Let me stop for a second and say that I know several women who have managed to write books, get published and raise their little kids. But, I’m not one of those women…I know myself and I know my limitations. I know that I can’t give 100% to two things…and my first commitment was to my children. I know that I have a hard time transitioning between my make-believe world and the world I actually live in. Homeschooling my children and writing at the same time, wasn’t going to work for me. So, I had a conversation with God. It went something like this…

“God…I hear you loud and clear, you want me to homeschool our boys. I’m okay with that, I’m scared, but I’m okay with it. But, here’s the thing. I love writing. I want to publish my book. I want to be a writer. But, I can’t do both right now. God, I know my love for writing comes from you, but I need you to take my desire to write away. I need you to take it from me and keep it from me. I need you to keep it from me until you know that I’m ready to have it back. I trust you and your timing and I trust that you know me better than I know myself. When the desire to write comes back, I’ll know it’s time.”

Deep breath.

It’s been years since I had that conversation with God and He did exactly what I asked Him to do. He took my desire to write and He kept it from me. Over the past several years, I’ve written for women’s groups and that sort of thing, but I’ve written absolutely nothing to do with my book.

Until now.

God has not only given me back my desire to write, He’s also placed people in my life that are helping make my dream a reality. I am now a freelance writer for Crosswalk.com and am currently working on another novel. When will my novels be published? I have no idea.

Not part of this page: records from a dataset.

(** X10. With a credential, when the archiving resolves it returns one
    reference per raw result name, in the order of the names, and none of
    them is empty: each carries the url read from its file (the empty
    string when the file has none), a non-empty list of id pieces and a
    version. *)
Theorem archive_has_one_reference_per_file :
  forall (env : Env) (w : World) (token : string) (dir : list string)
         (gists : list Gist),
    JS.truthy token = true ->
    readdirSync w (resultsDirPath env) = Some dir ->
    outcome (uploadResultsToGist env w (Some token)) = Resolved gists ->
    exists names,
      outcome (getLHRNameFromPath w (resultsDirPath env)) = Resolved names
      /\ length gists = length names
      /\ Forall2
           (fun name ref =>
              outcome (uploadResultToGist env w (Some token) name) = Resolved ref
              /\ ref <> emptyGist
              /\ exists content results pieces version,
                  readFile w (path_join (resultsDirPath env) name) = Some content
                  /\ JSON_parse_lhr w content = Some results
                  /\ ref = {| gist_url :=
                                Some (JS.get_or (requestedUrl results) EmptyString);
                              gist_id := Some pieces;
                              gist_sha := Some version |}
                  /\ pieces <> [])
           names gists.
Proof.
  intros env w token dir gists Ht Hdir Hres.
  pose proof (lhr_names_truthy dir) as Hshape.
  set (names := map (fun fileName => JS.get_or (match_lhr fileName) EmptyString)
                    (filter (fun fileName => match match_lhr fileName with
                                             | Some _ => true
                                             | None => false
                                             end) dir)) in *.
  assert (Hnames : getLHRNameFromPath w (resultsDirPath env)
                   = (Resolved names, [ReadDir (resultsDirPath env)]))
    by (unfold getLHRNameFromPath; now rewrite Hdir).
  exists names.
  split; [now rewrite Hnames|].
  revert Hres. unfold uploadResultsToGist. simpl JS.truthy_opt.
  rewrite Ht. simpl negb. cbv iota.
  rewrite Hnames. unfold await. 
  destruct (Promise_all _) as [o t] eqn:Hall. unfold outcome. simpl.
  intros ->.
  assert (Hout : outcome (Promise_all
                            (map (fun name =>
                                    uploadResultToGist env w (Some token) name)
                                 names)) = Resolved gists)
    by now rewrite Hall.
  apply Promise_all_resolved, Forall2_map_l in Hout.
  split; [symmetry; now apply (Forall2_length Hout)|].
  clear Hall Hnames. clearbody names.
  induction Hout as [|name ref names gists Hone Hrest IH]; [constructor|].
  inversion Hshape as [|? ? Hname Hshape']; subst.
  constructor; [|now apply IH].
  split; [exact Hone|].
  destruct (upload_resolved_inv env w token name ref Ht Hname Hone)
    as [content [results [entries [Hr [Hj Hl]]]]].
  assert (Href : exists pieces version,
             ref = {| gist_url :=
                        Some (JS.get_or (requestedUrl results) EmptyString);
                      gist_id := Some pieces;
                      gist_sha := Some version |}
             /\ pieces <> []).
  { revert Hone.
    rewrite (upload_steps env w token name content results entries
               Ht Hname Hr Hj Hl).
    cbv zeta.
    destruct (JS.find _ entries) as [entry|].
    - destruct (gists_update w token _) as [gist|]; [|discriminate].
      intros [= <-]. eexists. eexists. split; [reflexivity|].
      apply split_not_nil.
    - destruct (gists_create w token _) as [gist|]; [|discriminate].
      intros [= <-]. eexists. eexists. split; [reflexivity|].
      apply split_not_nil. }
  destruct Href as [pieces [version [-> Hpieces]]].
  split; [discriminate|].
  now exists content, results, pieces, version.
Qed.

Lemma archive_has_one_reference_per_file_witness :
  exists names,
    outcome (getLHRNameFromPath Sample.world0 (resultsDirPath Sample.env0))
      = Resolved names
    /\ length [{| gist_url := Some "https://example.com/a";
                  gist_id := Some ["g42"];
                  gist_sha := Some "v2" |}] = length names.
Proof.
  destruct (archive_has_one_reference_per_file Sample.env0 Sample.world0 "pat"
              ["lhr-1.json"; "readme.md"]
              [{| gist_url := Some "https://example.com/a";
                  gist_id := Some ["g42"];
                  gist_sha := Some "v2" |}]
              eq_refl eq_refl eq_refl)
    as [names [Hnames [Hlen _]]].
  exists names. split; [exact Hnames | exact Hlen].
Defined.

(** * Further properties: the channels *)

Lemma slackNotification_exact (w : World) (status : Z) (hook : option string)
  (changesURL : ChangesURL) (groupedResults : LHResultsByURL)
  (gists : list Gist) :
  slackNotification w status hook changesURL groupedResults gists
  = (if webhook_send w (JS.get_or hook EmptyString)
          (slackHeader status changesURL
             :: formatAssertResults groupedResults status gists)
     then Resolved tt
     else Rejected (RequestError "webhook.send"),
     [ConsoleLog "Running Slack notification";
      WebhookSend (JS.get_or hook EmptyString)
        (slackHeader status changesURL
           :: formatAssertResults groupedResults status gists)]).
Proof.
  unfold slackNotification, slackHeader, reportTitle, await, emit, request.
  destruct (webhook_send w _ _); reflexivity.
Qed.

Lemma githubNotification_exact (env : Env) (w : World) (status : Z)
  (token : option string) (changesURL : ChangesURL) (gists : list Gist)
  (groupedResults : LHResultsByURL) :
  githubNotification env w status token changesURL gists groupedResults
  = if checks_createSuite w (JS.get_or token EmptyString) (repoOwner env)
         (repoName env) (githubSHA env)
    then
      (if checks_create w (JS.get_or token EmptyString)
            (checkBodyOf env status changesURL gists groupedResults)
       then Resolved tt
       else Rejected (RequestError "checks.create"),
       [ConsoleLog "Running Github notification";
        ChecksCreateSuite (JS.get_or token EmptyString) (repoOwner env)
          (repoName env) (githubSHA env);
        ChecksCreate (JS.get_or token EmptyString)
          (checkBodyOf env status changesURL gists groupedResults)])
    else
      (Rejected (RequestError "checks.createSuite"),
       [ConsoleLog "Running Github notification";
        ChecksCreateSuite (JS.get_or token EmptyString) (repoOwner env)
          (repoName env) (githubSHA env)]).
Proof.
  unfold githubNotification, checkBodyOf, reportTitle, await, emit, request.
  destruct (checks_createSuite w _ _ _ _); [|reflexivity].
  destruct (checks_create w _ _); reflexivity.
Qed.

(** X11. The check run is created only after its suite: when the creation
    of the suite fails, [githubNotification] rejects with that failure and
    never asks for the check run; when it succeeds, the check run is asked
    for once, for the commit of the run, completed, with the conclusion
    ["success"] exactly when the status is zero, and the notification
    resolves exactly when that request does. *)
Theorem check_run_follows_suite :
  forall (env : Env) (w : World) (status : Z) (token : option string)
         (changesURL : ChangesURL) (gists : list Gist)
         (groupedResults : LHResultsByURL),
    let t := JS.get_or token EmptyString in
    let p := githubNotification env w status token changesURL gists
               groupedResults in
    (checks_createSuite w t (repoOwner env) (repoName env) (githubSHA env)
       = false ->
     outcome p = Rejected (RequestError "checks.createSuite")
     /\ forall t' body, ~ In (ChecksCreate t' body) (calls p))
    /\ (checks_createSuite w t (repoOwner env) (repoName env) (githubSHA env)
          = true ->
        exists body,
          calls p = [ConsoleLog "Running Github notification";
                     ChecksCreateSuite t (repoOwner env) (repoName env)
                       (githubSHA env);
                     ChecksCreate t body]
          /\ resolves p = checks_create w t body
          /\ cb_head_sha body = githubSHA env
          /\ cb_status body = "completed"
          /\ cb_name body = "Lighthouse Report"
          /\ (cb_conclusion body = "success" <-> status = 0%Z)
          /\ cb_output body
             = getSummaryMarkdownOutput status changesURL groupedResults gists).
Proof.
  intros env w status token changesURL gists groupedResults t p.
  subst p t. rewrite githubNotification_exact.
  split; intros ->.
  - split; [reflexivity|].
    intros t' body [H|[H|[]]]; discriminate.
  - exists (checkBodyOf env status changesURL gists groupedResults).
    split; [reflexivity|].
    split; [unfold resolves, outcome; simpl; now destruct (checks_create _ _ _)|].
    repeat split; simpl.
    + unfold statusConclusion. destruct (Z.eqb_spec status 0); [auto | discriminate].
    + unfold statusConclusion. intros ->. reflexivity.
Qed.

But, for now I’m content with the desire to write and thankful for the opportunity to share my thoughts through Crosswalk.com.

Chad, Daniel and Levi are still my first priority. I still don’t transition well between my two worlds, but I’m finally at a place where these two worlds are not so far apart.

I face each day with anticipation for what’s to come of my writing. I hope you find truth and encouragement through what I have to say here…and one day, I hope you’re able to pick up a copy of one of my novels. But, until then, I will enjoy the two worlds I am privileged to live in.